An AI system that analyzed mammograms in one well-known instance detected a tumor that was only six millimeters wide, so tiny that doctors had initially missed it. Later on, the patient claimed that the technology might have saved her life. Such moments explain why AI diagnostics are being rapidly adopted by healthcare systems worldwide.

However, outside of the lab, technology seldom operates flawlessly. Reactions reportedly differed when the intern finally voiced concerns within the company. Some medical professionals were intrigued and even appreciative of the scrutiny. Some were dubious. Because AI systems are trained on massive datasets, inconsistencies are common. Whether the algorithm made mistakes or not was not the question; rather, it was whether those errors presented actual clinical risk.

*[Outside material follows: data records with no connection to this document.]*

(** One step of [Shutdown]. While the main goroutine waits, the goroutines of
    the workers move in any order. *)
Inductive sd_step : sd_state -> sd_state -> Prop :=
| step_server ws errs tr :
    has_srv o = true ->
    sd_step (mkSd AtServer ws errs tr)
      (mkSd AtWorkers ws (collect errs server_error (srv_answer o))
         (tr ++ [SdServer (srv_answer o)]))
| step_no_server ws errs tr :
    has_srv o = false ->
    sd_step (mkSd AtServer ws errs tr) (mkSd AtWorkers ws errs tr)
| step_drained i ws errs tr :
    ws !! i = Some Draining -> drain_answer o i = None ->
    sd_step (mkSd AtWorkers ws errs tr)
      (mkSd AtWorkers (<[i := Returned None]> ws) errs (tr ++ [SdDrain i None]))
| step_expired i e ws errs tr :
    ws !! i = Some Draining -> drain_answer o i = Some e ->
    sd_step (mkSd AtWorkers ws errs tr)
      (mkSd AtWorkers (<[i := Unwinding]> ws) errs (tr ++ [SdDrain i (Some e)]))
| step_stopped i ws errs tr :
    ws !! i = Some Unwinding ->
    sd_step (mkSd AtWorkers ws errs tr)
      (mkSd AtWorkers (<[i := Returned (stop_answer o i)]> ws) errs
         (tr ++ [SdStop i (stop_answer o i)]))
| step_joined ws results errs tr :
    mapM returned ws = Some results ->
    sd_step (mkSd AtWorkers ws errs tr)
      (mkSd AtClient ws (collect errs (fun e => e) (errors_Join results)) tr)
| step_client ws errs tr :
    sd_step (mkSd AtClient ws errs tr)
      (mkSd AtRedis ws (collect errs client_error (client_answer o))
         (tr ++ [SdClient (client_answer o)]))
| step_redis ws errs tr :
    sd_step (mkSd AtRedis ws errs tr)
      (mkSd Finished ws (collect errs redis_error (redis_answer o))
         (tr ++ [SdRedis (redis_answer o)])).

(** [drainWorker], and what it does. *)
Definition drainWorker (i : nat) : option error * list sd_event :=
  match drain_answer o i with
  | None => (None, [SdDrain i None])
  | Some e => (stop_answer o i, [SdDrain i (Some e); SdStop i (stop_answer o i)])
  end.

(** [stopWorkers]: the errors by index, whatever the order of the
    goroutines. *)
Definition stopWorkers : option error :=
  match n_workers o with
  | O => None
  | _ => errors_Join (map (fun i => (drainWorker i).1) (seq 0 (n_workers o)))
  end.

(** The error [Shutdown] computes. *)
Definition shutdown_error : option error :=
  let errs := if has_srv o then collect [] server_error (srv_answer o) else [] in
  let errs := collect errs (fun e => e) stopWorkers in
  let errs := collect errs client_error (client_answer o) in
  let errs := collect errs redis_error (redis_answer o) in
  errors_Join (map Some errs).
End shutdown.

(** The answers one shutdown gets. *)
Record sd_answers := mkSdAnswers {
  a_srv_shutdown : option error;
  a_srv_close : option error;
  a_drain : nat -> option error;
  a_stop : nat -> option error;
  a_client : option error;
  a_redis : option error;
}.

Definition world_of {W K} (rt : Runtime W K) (a : sd_answers) : sd_world :=
  mkSdWorld (bool_decide (srv rt <> None)) (healthServer_Close (a_srv_shutdown a) (a_srv_close a))
    (length (workers rt)) (a_drain a) (a_stop a)
    (a_client a) (a_redis a).

(** What [drainWorker] logs of the workers whose budget ran out. The goroutines
    may write these records in any order; they are listed by worker. *)
Definition drain_warnings {W K} (rt : Runtime W K) (a : sd_answers) : list log_record :=
  concat (imap (fun i p =>
    match a_drain a i with
    | None => []
    | Some e =>
        [LogRec LevelWarn "drain budget expired; cancelling in-flight handlers"
           [("queue", AStr p.1); ("error", AErr e); ("unwind_grace", ADur (unwindGrace rt))]]
    end) (workers rt)).

(** [Shutdown]: the body runs once, later calls return what it returned. The
    workers are taken ([takeWorkers]) before they are drained. *)
Definition Shutdown {W K} (rt : Runtime W K) (a : sd_answers) : option error * Runtime W K :=
  match stopErr rt with
  | Some err => (err, rt)
  | None =>
      let err := shutdown_error (world_of rt a) in
      let rt := fold_left with_log (drain_warnings rt a) rt in
      let rt := with_stopped (takeWorkers rt).2 err in
      (err, match err with
            | None => with_log rt (LogRec LevelInfo "mkqd stopped" [])
            | Some _ => rt
            end)
  end.

(** ** Running *)

(** [Run]: start, wait for the context or a signal, shut down within the
    configured timeout. [a] is what the outside answers to a shutdown that is
    given that long. A start that fails is returned as it is. *)
Definition Run {W K} mkq_Process mkq_Stop net_Listen schedule factories
  (rt : Runtime W K) (tr : list (event K)) (w : W) (a : Z -> sd_answers)
  : option error * Runtime W K * list (event K) * W :=
  match Start mkq_Process mkq_Stop net_Listen schedule factories rt tr w with
  | (Some err, rt, tr, w) => (Some err, rt, tr, w)
  | (None, rt, tr, w) =>
      let rt := with_log rt
        (LogRec LevelInfo "mkqd started"
           [("version", AStr Version); ("queues", AStrs (sortedQueueNames (registeredQueues rt)))]) in
      let timeout := ShutdownTimeout (cfg rt) in
      let rt := with_log rt
        (LogRec LevelInfo "shutting down; in-flight handlers are allowed to finish"
           [("timeout", ADur timeout)]) in
      let '(err, rt) := Shutdown rt (a timeout) in
      (err, rt, tr, w)
  end.

(** ** Lemmas: shutdown *)

Definition is_close (e : sd_event) : bool :=
  match e with SdClient _ | SdRedis _ => true | _ => false end.

Section shutdown_lemmas.
Context (o : sd_world).

Definition reachable (st : sd_state) : Prop := rtc (sd_step o) (sd_init o) st.

(** Worker [i] has been seen to the end: it drained, or it was cancelled and
    its unwinding awaited. *)
Definition finished_in (tr : list sd_event) (i : nat) : Prop :=
  SdDrain i None ∈ tr \/
  exists e, SdDrain i (Some e) ∈ tr /\ SdStop i (stop_answer o i) ∈ tr.

(** What the trace holds of a worker in each phase. *)
Definition phase_ok (tr : list sd_event) (i : nat) (p : wphase) : Prop :=
  match p with
  | Draining => True
  | Unwinding => exists e, drain_answer o i = Some e /\ SdDrain i (Some e) ∈ tr
  | Returned e => e = (drainWorker o i).1 /\ finished_in tr i
  end.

Perhaps that discussion would have stayed in hospital meetings. The intern, however, made the decision to go public.

Researchers and journalists started discussing the findings, which led to a wider discussion about the dependability of AI in healthcare. Suddenly, the promise of quicker diagnoses wasn’t the only topic of discussion. It concerned supervision, openness, and the peculiar assurance with which machine learning algorithms occasionally provide ambiguous responses.

It seems like medicine is venturing into uncharted territory. Tools such as microscopes, MRI scanners, and laboratory tests have always been used by doctors. However, those tools hardly ever generate interpretations by themselves. AI programs do. They produce probabilities, recommendations, and explanations. When they do this, they occasionally even sound remarkably convincing. Part of the issue is that persuasiveness.

A human reviewing a diagnosis may be subtly influenced by a machine’s suggestion. Radiologists are familiar with this effect. Doctors may focus more on a suspicious area if software highlights it, sometimes ignoring other hints. Attention is shaped by technology.

In medicine, attention is crucial.

This does not imply that hospitals should stop using AI. Not many medical professionals contest that. Digital assistance is nearly inevitable due to the demands of the workload alone. In order to determine whether AI can safely serve as a “second reader” for cancer screening, the NHS has already started extensive trials involving hundreds of thousands of mammograms.

However, those experiments make the crucial assumption that people stay firmly in the loop. Despite its seeming insignificance, the intern’s discovery serves as a reminder that algorithms are constantly learning. They are not perfect diagnosticians, but rather strong pattern-recognition systems. Sometimes, even the most sophisticated models yield confident responses that are based on shaky foundations.

Today, as one passes the radiology department, the machines are still quietly processing images, identifying suspicious shapes, and directing medical professionals toward potential diagnoses. It’s amazing technology. Astonishing at times.

However, it’s difficult to avoid picturing the intern looking at those odd reports late at night and spotting something that others had missed. Medical advancements are frequently the result of breakthroughs.